(* ===== verification/Linear.v ===== *)
(** * Linear: numbers and vectors of the reduced system

    The Newton step of the pressure-temperature solve assembles and solves
    a dense linear system.  This file holds what [Elimination] and [Balance]
    share: the class [Number] of the arithmetic a solver computes with,
    vectors as lists, sums and scalar products.

    The solvers compute in [double]; an instance of [Number] for it is in
    [DemoBalance].  Rounding is not modelled: what the theorems say of the
    result of a computation is said for arithmetic that is exact, that is,
    for the instances of [Number] that satisfy [Exact] (the laws of a field
    and an exact test for zero), such as the rationals. *)

From Stdlib Require Import Field.
From S2P Require Import Prelude.

Declare Scope num_scope.
Delimit Scope num_scope with K.

(** ** Numbers *)

Class Number (K : Type) := {
  num_zero : K;
  num_one : K;
  num_add : K → K → K;
  num_sub : K → K → K;
  num_mul : K → K → K;
  num_div : K → K → K;
  num_opp : K → K;
  (* zero or too close to zero to divide by *)
  negligible : K → bool
}.

Notation "0" := num_zero : num_scope.
Notation "1" := num_one : num_scope.
Infix "+" := num_add : num_scope.
Infix "-" := num_sub : num_scope.
Infix "*" := num_mul : num_scope.
Infix "/" := num_div : num_scope.
Notation "- x" := (num_opp x) : num_scope.

Definition num_inv `{Number K} (x : K) : K := (1 / x)%K.

(** Exact arithmetic: the laws of a field, and [negligible] is the test
    for zero. *)
Class Exact (K : Type) `{Number K} : Prop := {
  exact_field :
    field_theory 0%K 1%K num_add num_mul num_sub num_opp num_div num_inv eq;
  negligible_zero x : negligible x = true ↔ x = 0%K
}.

(** ** Lists combined element by element *)

(** What holds of the elements of [zip_with f l k] holds of the pairs of
    elements of [l] and [k]. *)
Lemma Forall_zip_with_Forall2 {A B C} (f : A → B → C) (P : C → Prop)
    (Q : A → Prop) (R : A → B → Prop) l k :
  (∀ x y, Q x → P (f x y) → R x y) →
  length l = length k → Forall Q l → Forall P (zip_with f l k) →
  Forall2 R l k.
Proof.
  intros HR. revert k.
  induction l as [|x l IH]; intros [|y k] Hlen HQ HP; simplify_eq/=;
    constructor; apply Forall_cons in HQ as [], HP as []; auto.
Qed.

Lemma Forall2_Forall_zip_with {A B C} (f : A → B → C) (P : C → Prop)
    (Q : A → Prop) (R : A → B → Prop) l k :
  (∀ x y, Q x → R x y → P (f x y)) →
  Forall Q l → Forall2 R l k → Forall P (zip_with f l k).
Proof.
  intros HP HQ HR. induction HR as [|x y l k Hxy _ IH]; [done|].
  apply Forall_cons in HQ as []. simpl. constructor; auto.
Qed.

(** ** Vectors *)

Section vectors.
Context `{Number K}.
Local Open Scope num_scope.

Definition vsum (v : list K) : K := foldr num_add 0 v.

(** The scalar product. *)
Definition dot (u v : list K) : K := vsum (zip_with num_mul u v).

Definition scale (c : K) (v : list K) : list K := num_mul c <$> v.

Definition vadd (u v : list K) : list K := zip_with num_add u v.

Definition vsub (u v : list K) : list K := zip_with num_sub u v.

Definition zeros (n : nat) : list K := replicate n 0.

(** [v] with the components that are not selected set to zero. *)
Definition mask (sel : list bool) (v : list K) : list K :=
  zip_with (λ (on : bool) x, if on then x else 0) sel v.

(** [u] is zero wherever [sel] does not select. *)
Definition vanishes (sel : list bool) (u : list K) : Prop :=
  Forall2 (λ (on : bool) x, on = false → x = 0) sel u.

Lemma mask_length sel v :
  length sel = length v → length (mask sel v) = length v.
Proof. intros Hl. unfold mask. rewrite length_zip_with. lia. Qed.

Lemma scale_length c v : length (scale c v) = length v.
Proof. apply length_fmap. Qed.

Lemma vsub_length u v : length u = length v → length (vsub u v) = length u.
Proof. intros Hl. unfold vsub. rewrite length_zip_with. lia. Qed.

Lemma vadd_length u v : length u = length v → length (vadd u v) = length u.
Proof. intros Hl. unfold vadd. rewrite length_zip_with. lia. Qed.

Lemma zeros_length n : length (zeros n) = n.
Proof. apply length_replicate. Qed.

Lemma dot_cons a u b v : dot (a :: u) (b :: v) = a * b + dot u v.
Proof. reflexivity. Qed.

End vectors.

(** ** Sums and products in exact arithmetic *)

Section exact.
Context `{Exact K}.
Local Open Scope num_scope.
Implicit Types (c x : K) (u v w : list K).

Add Field exact_field_tactics : exact_field.

Lemma one_not_zero : (1 : K) ≠ 0.
Proof. apply (F_1_neq_0 exact_field). Qed.

Lemma not_negligible x : negligible x = false ↔ x ≠ 0.
Proof. rewrite <- negligible_zero. by destruct (negligible x). Qed.

Lemma dot_nil_r u : dot u [] = 0.
Proof. by destruct u. Qed.

Lemma dot_zeros_r u n : dot u (zeros n) = 0.
Proof.
  revert n. induction u as [|a u IH]; intros [|n]; try done.
  unfold zeros. simpl. fold (zeros n). rewrite dot_cons, IH. ring.
Qed.

Lemma dot_comm u v : dot u v = dot v u.
Proof.
  revert v. induction u as [|a u IH]; intros [|b v]; try done.
  rewrite !dot_cons, IH. ring.
Qed.

Lemma dot_scale_l c u v : dot (scale c u) v = c * dot u v.
Proof.
  revert v. induction u as [|a u IH]; intros [|b v]; simpl;
    try (unfold dot; simpl; ring).
  rewrite !dot_cons, IH. ring.
Qed.

Lemma dot_vsub_l u v w :
  length u = length v → dot (vsub u v) w = dot u w - dot v w.
Proof.
  revert v w. induction u as [|a u IH]; intros [|b v] [|c w] Hl;
    simplify_eq/=; try (unfold dot; simpl; ring).
  rewrite !dot_cons, IH by done. ring.
Qed.

Lemma dot_zeros_l n v : dot (zeros n) v = 0.
Proof. by rewrite dot_comm, dot_zeros_r. Qed.

Lemma dot_app u1 u2 v1 v2 :
  length u1 = length v1 →
  dot (u1 ++ u2) (v1 ++ v2) = dot u1 v1 + dot u2 v2.
Proof.
  revert v1. induction u1 as [|a u1 IH]; intros [|b v1] Hl; simplify_eq/=.
  - unfold dot at 2. simpl. ring.
  - rewrite !dot_cons, IH by done. ring.
Qed.

Lemma dot_singleton a b : dot [a] [b] = a * b.
Proof. unfold dot. simpl. ring. Qed.

(** A constant added to every component. *)
Lemma dot_shift c u v :
  length u = length v → dot u (num_add c <$> v) = c * vsum u + dot u v.
Proof.
  revert v. induction u as [|a u IH]; intros [|b v] Hl; simplify_eq/=.
  - unfold dot. simpl. ring.
  - rewrite !dot_cons, IH by done. ring.
Qed.

(** Masking does not change the product with a vector that vanishes where
    the mask does. *)
Lemma dot_mask sel u v :
  vanishes sel u → dot u (mask sel v) = dot u v.
Proof.
  intros Hu. revert v. induction Hu as [|on a sel u Ha _ IH]; intros [|b v];
    try done.
  unfold mask. simpl. fold (mask sel v). rewrite !dot_cons, IH.
  destruct on; [done|]. rewrite Ha by done. ring.
Qed.

Lemma vanishes_mask sel v : length sel = length v → vanishes sel (mask sel v).
Proof.
  revert v. induction sel as [|on sel IH]; intros [|b v] Hl; simplify_eq/=;
    constructor; [by destruct on|by apply IH].
Qed.

Lemma vanishes_mul sel u v :
  length u = length v → vanishes sel v → vanishes sel (zip_with num_mul u v).
Proof.
  intros Hl Hv. revert u Hl.
  induction Hv as [|on b sel v Hb _ IH]; intros [|a u] Hl; simplify_eq/=;
    constructor; [|by apply IH].
  intros Hon. rewrite Hb by done. ring.
Qed.

Lemma vsum_zeros n : vsum (zeros n : list K) = 0.
Proof.
  induction n as [|n IH]; [done|]. change (0 + vsum (zeros n) = (0 : K)).
  rewrite IH. ring.
Qed.

Lemma zip_with_mul_zeros n v :
  length v = n → zip_with num_mul (zeros n) v = zeros n.
Proof.
  revert v. induction n as [|n IH]; intros [|b v] Hl; simplify_eq/=; [done|].
  unfold zeros in *. simpl. f_equal; [ring|by apply IH].
Qed.

Lemma dot_vadd_l u v w :
  length u = length v → dot (vadd u v) w = dot u w + dot v w.
Proof.
  revert v w. induction u as [|a u IH]; intros [|b v] [|c w] Hl;
    simplify_eq/=; try (unfold dot; simpl; ring).
  rewrite !dot_cons, IH by done. ring.
Qed.

End exact.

→ EXERCISE GOAL
Return only the stretch of the material above from the line holding "length l = length" through the line holding "Definition vanishes (sel", copied exactly.

→ RESPONSE AREA
  length l = length k → Forall Q l → Forall P (zip_with f l k) →
  Forall2 R l k.
Proof.
  intros HR. revert k.
  induction l as [|x l IH]; intros [|y k] Hlen HQ HP; simplify_eq/=;
    constructor; apply Forall_cons in HQ as [], HP as []; auto.
Qed.

Lemma Forall2_Forall_zip_with {A B C} (f : A → B → C) (P : C → Prop)
    (Q : A → Prop) (R : A → B → Prop) l k :
  (∀ x y, Q x → R x y → P (f x y)) →
  Forall Q l → Forall2 R l k → Forall P (zip_with f l k).
Proof.
  intros HP HQ HR. induction HR as [|x y l k Hxy _ IH]; [done|].
  apply Forall_cons in HQ as []. simpl. constructor; auto.
Qed.

(** ** Vectors *)

Section vectors.
Context `{Number K}.
Local Open Scope num_scope.

Definition vsum (v : list K) : K := foldr num_add 0 v.

(** The scalar product. *)
Definition dot (u v : list K) : K := vsum (zip_with num_mul u v).

Definition scale (c : K) (v : list K) : list K := num_mul c <$> v.

Definition vadd (u v : list K) : list K := zip_with num_add u v.

Definition vsub (u v : list K) : list K := zip_with num_sub u v.

Definition zeros (n : nat) : list K := replicate n 0.

(** [v] with the components that are not selected set to zero. *)
Definition mask (sel : list bool) (v : list K) : list K :=
  zip_with (λ (on : bool) x, if on then x else 0) sel v.

(** [u] is zero wherever [sel] does not select. *)
Definition vanishes (sel : list bool) (u : list K) : Prop :=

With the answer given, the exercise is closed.